Now, the default layout manager of JPanel is FlowLayout. By default, this layout manager will arrange your components from left to right then top to bottom.
Now, to make your code work as expected. Add this line inside your constructor: setLayout(null).
But remember, setting the layout to null is a very poor practice.
Also, the points Heisenbug has mentioned are very worthy. Try to follow them.

Java Paint Problem

Ok I'm wondering why the code below will not display the JLabel.
MyPanel is getting added correctly to a JFrame and everything because it all displays but will not draw the JLabel. Any help is appreciated.
public class MyPanel extends JPanel {
private Root root;
...
public void paintComponent(Graphics g)
{
super.paintComponent(g);
Graphics2D g2 = (Graphics2D) g;
root.paint(g2);
}
}
class Root {
private Node1 node1;
...
public void paint(Graphics g) {
node1.paint(g);
}
}
class Node1 {
...
public void paint(Graphics g) {
JLabel jtp = new JLabel();
jtp.setLocation((int) x, (int) y);
jtp.setSize((int) width, (int) height);
jtp.setLocation(40, 40);
jtp.setSize(40, 40);
jtp.setText("Hello world");
//jtp.setVisible(true);
jtp.paint(g);
}
}
I suggest that you don't add Components to a Container in a paint method as 1) you do not have absolute control when or even if a paint method will be called and 2) paint and paintComponent have to be as blazing fast as possible, and this is not the time or place to update a GUI. 3) Since paint is often called many times, you will be adding components many times to your container, and all out of your direct control.
Also, while you're adding a component into Root (whatever Root is since it doesn't extend JComponent, JPanel, or similar) in the paint method, the Root object is never added to anything else that I can tell, and so it makes sense that nothing "added" to a component that is not added eventually to a top-level window will be visible.

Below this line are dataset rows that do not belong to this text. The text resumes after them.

(* ===== verification/Start.v ===== *)
(** * Starting the node ([node/main.go], [node/server.go], [node/tls.go])

    [main] from the configuration to the call of [listenWithGracefulShutdown]:
    which server listens where, in which TLS mode, and what is logged.  What
    happens from there is in [Shutdown].  The certificate files ([crypto/tls])
    and making a directory are given. *)

From S2P Require Import Prelude GoStrings Encoding Json JsonStruct Bucket Store Crypto NodeCrypto.
From S2P Require Import Http SorobanTx RateLimit FileSystem Keystore Logger Node Middleware.
From S2P Require Import Handlers Config Pattern Mux Server Shutdown.

(** [tls.Config]: a minimum version and a certificate, or autocert's own. *)
Inductive TLSSetup :=
| MinTLS13 (certFile keyFile : string)
| Autocert (cacheDir domain : string).

(** [http.Server], as far as it is set; durations in nanoseconds. *)
Record HttpServer := mkServer {
  srv_Addr : string;
  srv_ReadTimeout : Z;
  srv_WriteTimeout : Z;
  srv_IdleTimeout : Z;
  srv_ReadHeaderTimeout : Z;
  srv_TLS : option TLSSetup;
}.

Definition set_TLS (c : TLSSetup) (srv : HttpServer) : HttpServer :=
  mkServer (srv_Addr srv) (srv_ReadTimeout srv) (srv_WriteTimeout srv) (srv_IdleTimeout srv)
    (srv_ReadHeaderTimeout srv) (Some c).

(** What is listening when [listenWithGracefulShutdown] is called: the server
    and whether [startHTTPRedirect] runs in a goroutine. *)
Record Serving := mkServing { sv_srv : HttpServer; sv_redirect : bool }.

(** How the server is started: [ListenAndServeTLS] or [ListenAndServe]. *)
Definition serves_TLS (srv : HttpServer) : bool := bool_decide (is_Some (srv_TLS srv)).

Section start.
Context {C : Crypto} {B : Bolt} {R : RateLimiter} {X : Xdr} {XC : XdrCodec X} {U : Unicode}.
Context {SS : ShareStore DB}.
Context (LoadX509KeyPair : string → string → option error) (MkdirAll : string → option error).

Definition buildTLSConfig (cfg : Config) : res error TLSSetup :=
  match LoadX509KeyPair (TLSCert cfg) (TLSKey cfg) with
  | Some err => Err (wrap "failed to load TLS keypair" err)
  | None => Ok (MinTLS13 (TLSCert cfg) (TLSKey cfg))
  end.

Definition runHTTP (srv : HttpServer) : M Node (res error Serving) :=
  _ ← log Main InfoLevel [("addr", srv_Addr srv); ("tls", "off")] "node_starting";
  mret (Ok (mkServing srv false)).

Definition runManualTLS (cfg : Config) (srv : HttpServer) : M Node (res error Serving) :=
  try tlsCfg := buildTLSConfig cfg catch err => mret (Err err) in
  let srv := set_TLS tlsCfg srv in
  _ ← log Main InfoLevel [("addr", srv_Addr srv); ("tls", "manual")] "node_starting";
  mret (Ok (mkServing srv true)).

Definition runAutoTLS (cfg : Config) : M Node (res error Serving) :=
  match MkdirAll (ACMECacheDir cfg) with
  | Some err => mret (Err (wrap "failed to create ACME cache dir" err))
  | None =>
      let srv := mkServer ":443" 0 0 0 (3 * Second) (Some (Autocert (ACMECacheDir cfg) (Domain cfg))) in
      _ ← log Main InfoLevel [("domain", Domain cfg); ("tls", "auto")] "node_starting";
      mret (Ok (mkServing srv true))
  end.

(** [runServer], up to listening: the error it returns without listening, or
    what listens, with which handler. *)
Definition runServer (e : Env) (cfg : Config) : M Node (res error (Serving * Handler Node)) :=
  handler ← lift (buildMux e cfg);
  let srv := mkServer (":" +:+ Port cfg) (ReadTimeout cfg) (WriteTimeout cfg) (120 * Second) 0 None in
  r ← (if decide (TLSMode cfg = "auto") then runAutoTLS cfg
       else if decide (TLSMode cfg = "manual") then runManualTLS cfg srv
       else runHTTP srv);
  try sv := r catch err => mret (Err err) in
  mret (Ok (sv, handler)).

(** [startHTTPRedirect]: its server and its handler. *)
Definition redirect_server : HttpServer := mkServer ":80" 0 0 0 (3 * Second) None.
Definition redirect_handler : Handler Node := λ r,
  http_Redirect ("https://" +:+ r_Host r +:+ r_RequestURI r) StatusMovedPermanently.
Definition startHTTPRedirect : M Node HttpServer :=
  _ ← log Main InfoLevel [("addr", ":80")] "http_redirect_starting"; mret redirect_server.

(** zerolog's level of [Fatal], which exits. *)
Definition FatalLevel : Z := 4.

(** [main] on the day [date], up to listening.  [None]: the process has exited. *)
Definition main {K : KeyCodec C} {O : Os} {Zl : Zerolog} (Getenv : string → string)
    (date : string) (e : Env) (fs : FS) (rnd : bytes) : outcome (option (Serving * Handler Node) * Node) :=
  n ← main_state Getenv date fs rnd;
  match runServer e (LoadConfig Getenv) n with
  | (Panic msg, _) => Panic msg
  | (Ret (Ok sv), n) => Ret (Some sv, n)
  | (Ret (Err err), n) =>
      Ret (None, (log Main FatalLevel [("error", err)] "server_failed" n).2)
  end.

(** The shutdown's transition system starts from here. *)
Definition listening (n : Node) : Proc :=
  proc_start (match db n with None => DbNil | Some _ => DbOpen end) (loggers n).

(** The startup banner, which nothing prints. *)
Definition logStartup (cfg : Config) : M Node unit :=
  log Main InfoLevel [("port", Port cfg); ("tls", TLSMode cfg); ("data_dir", DataDir cfg)]
    "node_startup".

(** ** Properties *)

(** C37: the TLS modes.  The node serves TLS exactly when TLS_MODE is [auto] or
    [manual]; with these it never falls back to plaintext, since a certificate
    or a cache directory that cannot be had is an error before anything listens.
    Every other value of TLS_MODE, a misspelt one included, means plaintext. *)
Theorem runServer_modes e cfg h n :
  buildMux e cfg = Ret h →
  match runServer e cfg n with
  | (Ret (Ok (sv, h')), n') =>
      h' = h ∧ db n' = db n ∧
      (serves_TLS (sv_srv sv) = true ↔ TLSMode cfg ∈ ["auto"; "manual"]) ∧
      sv_redirect sv = serves_TLS (sv_srv sv) ∧
      (TLSMode cfg ≠ "auto" → srv_Addr (sv_srv sv) = ":" +:+ Port cfg ∧
         srv_ReadTimeout (sv_srv sv) = ReadTimeout cfg ∧
         srv_WriteTimeout (sv_srv sv) = WriteTimeout cfg) ∧
      (TLSMode cfg = "auto" → srv_Addr (sv_srv sv) = ":443" ∧ srv_ReadTimeout (sv_srv sv) = 0 ∧
         MkdirAll (ACMECacheDir cfg) = None) ∧
      (TLSMode cfg = "manual" → LoadX509KeyPair (TLSCert cfg) (TLSKey cfg) = None)
  | (Ret (Err _), n') =>
      n' = n ∧ ((TLSMode cfg = "auto" ∧ is_Some (MkdirAll (ACMECacheDir cfg))) ∨
                (TLSMode cfg = "manual" ∧ is_Some (LoadX509KeyPair (TLSCert cfg) (TLSKey cfg))))
  | (Panic _, _) => False
  end.
Proof.
  intros Hm. unfold runServer, runAutoTLS, runManualTLS, runHTTP, buildTLSConfig, lift, log.
  unfold_M. rewrite Hm.
  destruct (decide (TLSMode cfg = "auto")) as [Ha|Ha].
  { destruct (MkdirAll _) as [err|]; cbn; [by eauto|]. rewrite Ha. repeat split; try done. by left. }
  destruct (decide (TLSMode cfg = "manual")) as [Hma|Hma].
  { destruct (LoadX509KeyPair _ _) as [err|]; cbn; [by eauto|]. rewrite Hma.
    repeat split; try done. by right; left. }
  cbn. repeat split; try done. intros [?|[?|[]%not_elem_of_nil]%elem_of_cons]%elem_of_cons; done.
Qed.

End start.

(** ** Runs *)
Module DemoStart.

Import DemoShare DemoServer.

(** The default configuration with the given TLS mode, and no certificate. *)
Definition with_mode (mode : string) : Config :=
  LoadConfig (λ k, if decide (k = "TLS_MODE") then mode else "").
Definition no_cert (_ _ : string) : option error := Some "no such file".
Definition mkdir_ok (_ : string) : option error := None.

Definition handler_of (mode : string) : Handler Node :=
  match buildMux env (with_mode mode) with Ret h => h | Panic _ => λ _, mret tt end.

(** Without its certificate a [manual] node listens on nothing; a misspelt
    mode serves plaintext. *)
Lemma runServer_modes_witness :
  (∃ err, (runServer no_cert mkdir_ok env (with_mode "manual") (node stored)).1 = Ret (Err err)) ∧
  (∃ sv h, (runServer no_cert mkdir_ok env (with_mode "Auto") (node stored)).1 = Ret (Ok (sv, h)) ∧
     serves_TLS (sv_srv sv) = false).
Proof.
  split.
  - pose proof (runServer_modes no_cert mkdir_ok env (with_mode "manual") (handler_of "manual")
      (node stored) eq_refl) as H.
    destruct (runServer _ _ _ _ _) as [[[[sv h]|err]|msg] n']; [|by exists err|done].
    by destruct H as (_ & _ & _ & _ & _ & _ & H); discriminate (H eq_refl).
  - pose proof (runServer_modes no_cert mkdir_ok env (with_mode "Auto") (handler_of "Auto")
      (node stored) eq_refl) as H.
    destruct (runServer _ _ _ _ _) as [[[[sv h]|err]|msg] n']; [|exfalso|done].
    + exists sv, h. split; [done|]. destruct H as (_ & _ & [H _] & _).
      destruct (serves_TLS _); [|done]. specialize (H eq_refl).
      by apply (bool_decide_unpack ("Auto" ∉ ["auto"; "manual"])) in H.
    + destruct H as (_ & [[H _]|[H _]]); discriminate H.
Defined.

End DemoStart.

Bottom line: I think you need a gui re-design as your solution. If you tell us more about it we can help you with it. Next we'll need to talk about use of layout managers and why setting absolute position and sizes of components is usually frowned on.
If anything I say is confusing, please ask for clarification, or if anything is wrong, please help me correct it!
You should not create your JLabel inside the paint method - instead, create it once when initializing your MyPanel. Your label is kind of a renderer component for your nodes, which in principle is a good thing. You may look how the renderers for JTable, JList, JTree work.
In your case, don't set the location of your label (it does not change anything, since it's paint-method expects its graphics object to be oriented by its own upper left corner), instead translate the Graphics-context:
Graphics copy = g.create((int)x, (int)y, (int)width, (int)height);
jtp.paint(copy);
(Graphics2D has some more fancy methods for shifting, rotating, scaling the context, too.)
Other than this, I don't see any problems. Make sure your Node1.paint() method gets actually called by putting some System.out.println() in there.